I am having trouble coming up with a counterpoint to this claim.
I did some work on it, but I don't think it actually makes sense. [https://i.imgur.com/k0f3pDs.jpg][1] I'm doing part (c). Are there any minds more capable than mine that can check my work?
![https://i.imgur.com/k0f3pDs.jpg][1]](https://i.imgur.com/k0f3pDs.jpg][1]){kind=link}
EDIT:
Question: Let $f$ be Riemann integrable on $[a,b]$, let $F(x)=\int_a^x f$, (a<=x<=b), and let $c$ be in $(a,b)$. For each of the following statements, give either a proof or a counterexample.

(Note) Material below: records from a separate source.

(* ===== verification/Float64.v ===== *)
(** * Doubles

    The [f64] operations the engine uses, on the specification floats of the
    Standard Library at precision 53: reading of bits and integers, the
    comparisons, the arithmetic of [multipleOf], [trunc], [fract] and [round]. *)

From Stdlib Require Export SpecFloat.
From S2P Require Import Prelude Json.

Definition f64 : Set := spec_float.
Definition f64_of_int (n : Z) : f64 := binary_normalize 53 1024 n 0 false.

Definition f64_of_bits (bits : Z) : f64 :=
  let sign := Z.testbit bits 63 in
  let exponent := Z.land (Z.shiftr bits 52) 2047 in
  let mantissa := Z.land bits 4503599627370495 in
  if exponent =? 0 then
    match mantissa with Zpos m => S754_finite sign m (-1074) | _ => S754_zero sign end
  else if exponent =? 2047 then
    if mantissa =? 0 then S754_infinity sign else S754_nan
  else match mantissa + 4503599627370496 with
       | Zpos m => S754_finite sign m (exponent - 1075)
       | _ => S754_nan
       end.

Definition f64_add (a b : f64) : f64 := SFadd 53 1024 a b.
Definition f64_sub (a b : f64) : f64 := SFsub 53 1024 a b.
Definition f64_mul (a b : f64) : f64 := SFmul 53 1024 a b.
Definition f64_div (a b : f64) : f64 := SFdiv 53 1024 a b.
Definition f64_abs (a : f64) : f64 := SFabs a.
Definition f64_eqb (a b : f64) : bool := SFeqb a b.
Definition f64_ltb (a b : f64) : bool := SFltb a b.
Definition f64_leb (a b : f64) : bool := SFleb a b.
(** [f64::max] of two numbers, neither of them NaN. *)
Definition f64_max (a b : f64) : f64 := if f64_ltb a b then b else a.

(** An integer of a magnitude below [2^53], with the sign of the float it rounds. *)
Definition f64_signed_int (sign : bool) (n : Z) : f64 :=
  binary_normalize 53 1024 (if sign then - n else n) 0 sign.
(** [trunc], and [round] half away from zero. *)
Definition f64_trunc (a : f64) : f64 :=
  match a with
  | S754_finite sign m e => if 0 <=? e then a else f64_signed_int sign (Z.shiftr (Zpos m) (- e))
  | _ => a
  end.
Definition f64_round (a : f64) : f64 :=
  match a with
  | S754_finite sign m e =>
      if 0 <=? e then a
      else f64_signed_int sign (Z.shiftr (Zpos m + Z.shiftl 1 (- e - 1)) (- e))
  | _ => a
  end.
Definition f64_fract (a : f64) : f64 := f64_sub a (f64_trunc a).

(** [f64::is_finite]. *)
Definition f64_is_finite (a : f64) : bool :=
  match a with S754_zero _ | S754_finite _ _ _ => true | _ => false end.

Definition f64_zero : f64 := S754_zero false.
Definition f64_one : f64 := f64_of_int 1.
Definition f64_four : f64 := f64_of_int 4.
Definition f64_epsilon : f64 := f64_of_bits 4372995238176751616.

(** [Value::as_f64]. *)
Definition as_f64 (v : Value) : option f64 :=
  match v with
  | Num (PosInt n) | Num (NegInt n) => Some (f64_of_int n)
  | Num (Float bits) => Some (f64_of_bits bits)
  | _ => None
  end.

(** ** Samples *)

Example f64_epsilon_is : f64_eqb (f64_add f64_one f64_epsilon) f64_one = false /\
  f64_eqb (f64_add f64_one (f64_div f64_epsilon f64_four)) f64_one = true.
Proof. by vm_compute. Qed.
Example f64_samples :
  f64_of_bits 4609434218613702656 = f64_div (f64_of_int 3) (f64_of_int 2) /\
  f64_round (f64_of_bits 4609434218613702656) = f64_of_int 2 /\
  f64_trunc (f64_of_bits 4609434218613702656) = f64_one /\
  f64_round (f64_of_bits 13832806255468478464) = f64_of_int (-2) /\
  f64_eqb (f64_fract (f64_of_int 7)) f64_zero = true.
Proof. by vm_compute. Qed.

(c) If $F$ is differentiable at $c$, then $f$ is continuous at $c$
Best Answer
Let $F:\mathbb{R} \to \mathbb{R}$ be defined by $F(x) = x^2 \sin\left(\frac{1}{x}\right)$ with $F(0) = 0$.
Let $G(x) := F(x) - F(-1)$. Since $F$ is everywhere differentiable with an integrable derivative, it follows that.
$$G(x) = \int_{-1}^{x} F'$$
We can note that $G$ is differentiable at $0$, but $F'$ is not continuous there.